(** X17. The action stores at most one object, and only for an accepted form: the
    bucket is left as it was, or it gains under the key
    send-connect-raw-docs/<user id>/<timestamp>-<sanitised name> the bytes of
    the submitted file with the content type application/pdf and the trimmed
    title and description as metadata. The user id is the identity id of the
    session or, when that is missing or empty, the sub claim of its access
    token. *)
Theorem upload_stores_one_validated_object (env : SaveTopicDocument.Server)
    (formData : SaveTopicDocument.FormData) (s : SaveTopicDocument.Site) :
  let out := SaveTopicDocument.saveTopicDocument env formData s in
  SaveTopicDocument.objects (snd out) = SaveTopicDocument.objects s \/
  exists file bytes uid,
    uploads env formData file bytes uid /\
    acceptable formData = true /\
    let key :=
      "send-connect-raw-docs/" +:+ uid +:+ "/" +:+
      SaveTopicDocument.Number_toString env (number_of_Z (SaveTopicDocument.Date_now env))
      +:+ "-" +:+ sanitizedFileName (File.name file) in
    SaveTopicDocument.objects (snd out)
    = <[key := {| S3.Bucket := SaveTopicDocument.storage_bucket_name env;
                  S3.Key := key;
                  S3.Body := bytes;
                  S3.ContentType := "application/pdf";
                  S3.Metadata :=
                    [("title", trim (SaveTopicDocument.title formData));
                     ("description", trim (SaveTopicDocument.description formData));
                     ("originalFileName", File.name file)] |}]>
        (SaveTopicDocument.objects s).
Proof.
  intros out. subst out.
  destruct (saveTopicDocument_outcomes env formData s)
    as [[error ->] | (file & bytes & uid & Hup & ->)]; [left; reflexivity |].
  right. exists file, bytes, uid. split; [exact Hup |].
  destruct Hup as (Hfile & Hv & _).
  split; [unfold acceptable; rewrite Hfile; exact Hv |].
  cbv zeta. rewrite outcome_after_put_objects.
  cbn [after_put SaveTopicDocument.objects].
  unfold stored_object, SaveTopicDocument.fileKey.
  assert (Htype : File.type file = "application/pdf").
  { unfold valid_upload in Hv. cbn [upload_input FormSchema.fileType] in Hv.
    rewrite !andb_true_iff, String.eqb_eq in Hv. tauto. }
  rewrite Htype. reflexivity.
Qed.

(** X18. The key that the action gives the object and the file name that the
    indexing handler derives from a key fit together: the name sent to the
    indexing service ends in a hyphen and the sanitised file name, is never
    the fallback document.pdf for want of a name, and is
    <timestamp>-<sanitised name> when the timestamp prints without a slash,
    whatever the user id. *)
Theorem key_gives_indexed_file_name (env : SaveTopicDocument.Server) (uid name : string) :
  let timestamp :=
    SaveTopicDocument.Number_toString env (number_of_Z (SaveTopicDocument.Date_now env)) in
  exists stem,
    fileName (SaveTopicDocument.fileKey env uid name)
    = stem +:+ "-" +:+ sanitizedFileName name /\
    (all_chars (fun c => negb (is_slash c)) timestamp = true -> stem = timestamp).
Proof.
  intros timestamp.
  assert (Hsafe : all_chars (fun c => negb (is_slash c)) ("-" +:+ sanitizedFileName name)
                  = true).
  { rewrite all_chars_app, sanitizedFileName_no_slash. reflexivity. }
  exists (last_segment "" ("send-connect-raw-docs/" +:+ uid +:+ "/" +:+ timestamp)).
  split.
  - unfold fileName, SaveTopicDocument.fileKey. cbv zeta. fold timestamp.
    replace ("send-connect-raw-docs/" +:+ uid +:+ "/" +:+ timestamp +:+ "-" +:+
             sanitizedFileName name)
      with (("send-connect-raw-docs/" +:+ uid +:+ "/" +:+ timestamp) +:+
            ("-" +:+ sanitizedFileName name))
      by (rewrite !append_assoc; reflexivity).
    rewrite (last_segment_app _ _ _ Hsafe).
    destruct (last_segment "" _); reflexivity.
  - intros Hts.
    replace ("send-connect-raw-docs/" +:+ uid +:+ "/" +:+ timestamp)
      with ((("send-connect-raw-docs/" +:+ uid) +:+ "/") +:+ timestamp)
      by (rewrite !append_assoc; reflexivity).
    rewrite (last_segment_app _ _ _ Hts), last_segment_slash. reflexivity.
Qed.

(** ** The upload on the scenarios *)

Example upload_key :
  SaveTopicDocument.fileKey
    (UploadScenario.server UploadScenario.creating
       (SaveTopicDocument.Runs Scenario.all_fine))
    "eu-west-2:identity-1" "JCQ AA 2025 (final).pdf"
  = UploadScenario.key.
Proof. vm_compute. reflexivity. Qed.

Lemma scenario_uploads create invoke :
  uploads (UploadScenario.server create invoke)
    (UploadScenario.form UploadScenario.jcq_pdf) UploadScenario.jcq_pdf
    [Byte.x25; Byte.x50; Byte.x44; Byte.x46] "eu-west-2:identity-1".
Proof.
  split; [reflexivity |]. split; [vm_compute; reflexivity |].
  split; [reflexivity |]. split; [reflexivity |]. split; [| reflexivity].
  exists UploadScenario.admin. repeat split; reflexivity.
Qed.

(** A PNG is refused: nothing is stored. *)
Lemma rejected_upload_stores_nothing_witness :
  acceptable (UploadScenario.form UploadScenario.photo)
  && bucket_configured
       (UploadScenario.server UploadScenario.creating
          (SaveTopicDocument.Runs Scenario.all_fine)) = false /\
  exists error,
    SaveTopicDocument.saveTopicDocument
      (UploadScenario.server UploadScenario.creating
         (SaveTopicDocument.Runs Scenario.all_fine))
      (UploadScenario.form UploadScenario.photo) UploadScenario.site
    = (Normal (VObject [("success", VBool false); ("error", VString error)]),
       UploadScenario.site) /\
    (SaveTopicDocument.file (UploadScenario.form UploadScenario.photo) = None ->
     error = "No file provided") /\
    (acceptable (UploadScenario.form UploadScenario.photo) = true ->
     error = "Storage configuration error").
Proof.
  split; [vm_compute; reflexivity |].
  exact (rejected_upload_stores_nothing
           (UploadScenario.server UploadScenario.creating
              (SaveTopicDocument.Runs Scenario.all_fine))
           (UploadScenario.form UploadScenario.photo) UploadScenario.site eq_refl).
Defined.

Example rejected_upload_message :
  fst (SaveTopicDocument.saveTopicDocument
         (UploadScenario.server UploadScenario.creating
            (SaveTopicDocument.Runs Scenario.all_fine))
         (UploadScenario.form UploadScenario.photo) UploadScenario.site)
  = Normal (VObject [("success", VBool false);
                     ("error", VString "Only PDF files are allowed")]).
Proof. vm_compute. reflexivity. Qed.

(** The upload of a PDF whose indexing succeeds at once: the response says
    PENDING while the record is READY already. *)
Lemma upload_creates_then_indexes_witness :
  uploads
    (UploadScenario.server UploadScenario.creating (SaveTopicDocument.Runs Scenario.all_fine))
    (UploadScenario.form UploadScenario.jcq_pdf) UploadScenario.jcq_pdf
    [Byte.x25; Byte.x50; Byte.x44; Byte.x46] "eu-west-2:identity-1" /\
  SaveTopicDocument.topics UploadScenario.site !! "topic-2" = None /\
  fst (SaveTopicDocument.saveTopicDocument
         (UploadScenario.server UploadScenario.creating
            (SaveTopicDocument.Runs Scenario.all_fine))
         (UploadScenario.form UploadScenario.jcq_pdf) UploadScenario.site)
  = Normal (VObject
      [("success", VBool true);
       ("data", VObject
          [("topicId", VString "topic-2");
           ("s3Key", VString UploadScenario.key);
           ("title", VString "JCQ Access Arrangements");
           ("description", VString "Guidance");
           ("status", VString "PENDING");
           ("message",
            VString "Topic created successfully. Processing will begin shortly.")])]) /\
  UploadScenario.status_of
    (snd (SaveTopicDocument.saveTopicDocument
            (UploadScenario.server UploadScenario.creating
               (SaveTopicDocument.Runs Scenario.all_fine))
            (UploadScenario.form UploadScenario.jcq_pdf) UploadScenario.site))
    "topic-2" = Some "READY".
Proof.
  assert (Hnew : SaveTopicDocument.topics UploadScenario.site !! "topic-2" = None).
  { vm_compute. reflexivity. }
  split; [apply scenario_uploads |]. split; [exact Hnew |].
  destruct (upload_creates_then_indexes
              (UploadScenario.server UploadScenario.creating
                 (SaveTopicDocument.Runs Scenario.all_fine))
              (UploadScenario.form UploadScenario.jcq_pdf) UploadScenario.site
              UploadScenario.jcq_pdf [Byte.x25; Byte.x50; Byte.x44; Byte.x46]
              "eu-west-2:identity-1" "topic-2" 1762000000500%Z
              (scenario_uploads _ _) eq_refl Hnew) as (_ & _ & Hres & Htop).
  split.
  - etransitivity; [exact Hres |]. vm_compute. reflexivity.
  - unfold UploadScenario.status_of. rewrite Htop. vm_compute. reflexivity.
Defined.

- - - - - - -

(TASK) Starting at the first line of the entries above, please extract each line up to and including the line with "destruct (saveTopicDocument_outcomes env", unchanged, and add nothing.

(THE ANSWER)
(** X17. The action stores at most one object, and only for an accepted form: the
    bucket is left as it was, or it gains under the key
    send-connect-raw-docs/<user id>/<timestamp>-<sanitised name> the bytes of
    the submitted file with the content type application/pdf and the trimmed
    title and description as metadata. The user id is the identity id of the
    session or, when that is missing or empty, the sub claim of its access
    token. *)
Theorem upload_stores_one_validated_object (env : SaveTopicDocument.Server)
    (formData : SaveTopicDocument.FormData) (s : SaveTopicDocument.Site) :
  let out := SaveTopicDocument.saveTopicDocument env formData s in
  SaveTopicDocument.objects (snd out) = SaveTopicDocument.objects s \/
  exists file bytes uid,
    uploads env formData file bytes uid /\
    acceptable formData = true /\
    let key :=
      "send-connect-raw-docs/" +:+ uid +:+ "/" +:+
      SaveTopicDocument.Number_toString env (number_of_Z (SaveTopicDocument.Date_now env))
      +:+ "-" +:+ sanitizedFileName (File.name file) in
    SaveTopicDocument.objects (snd out)
    = <[key := {| S3.Bucket := SaveTopicDocument.storage_bucket_name env;
                  S3.Key := key;
                  S3.Body := bytes;
                  S3.ContentType := "application/pdf";
                  S3.Metadata :=
                    [("title", trim (SaveTopicDocument.title formData));
                     ("description", trim (SaveTopicDocument.description formData));
                     ("originalFileName", File.name file)] |}]>
        (SaveTopicDocument.objects s).
Proof.
  intros out. subst out.
  destruct (saveTopicDocument_outcomes env formData s)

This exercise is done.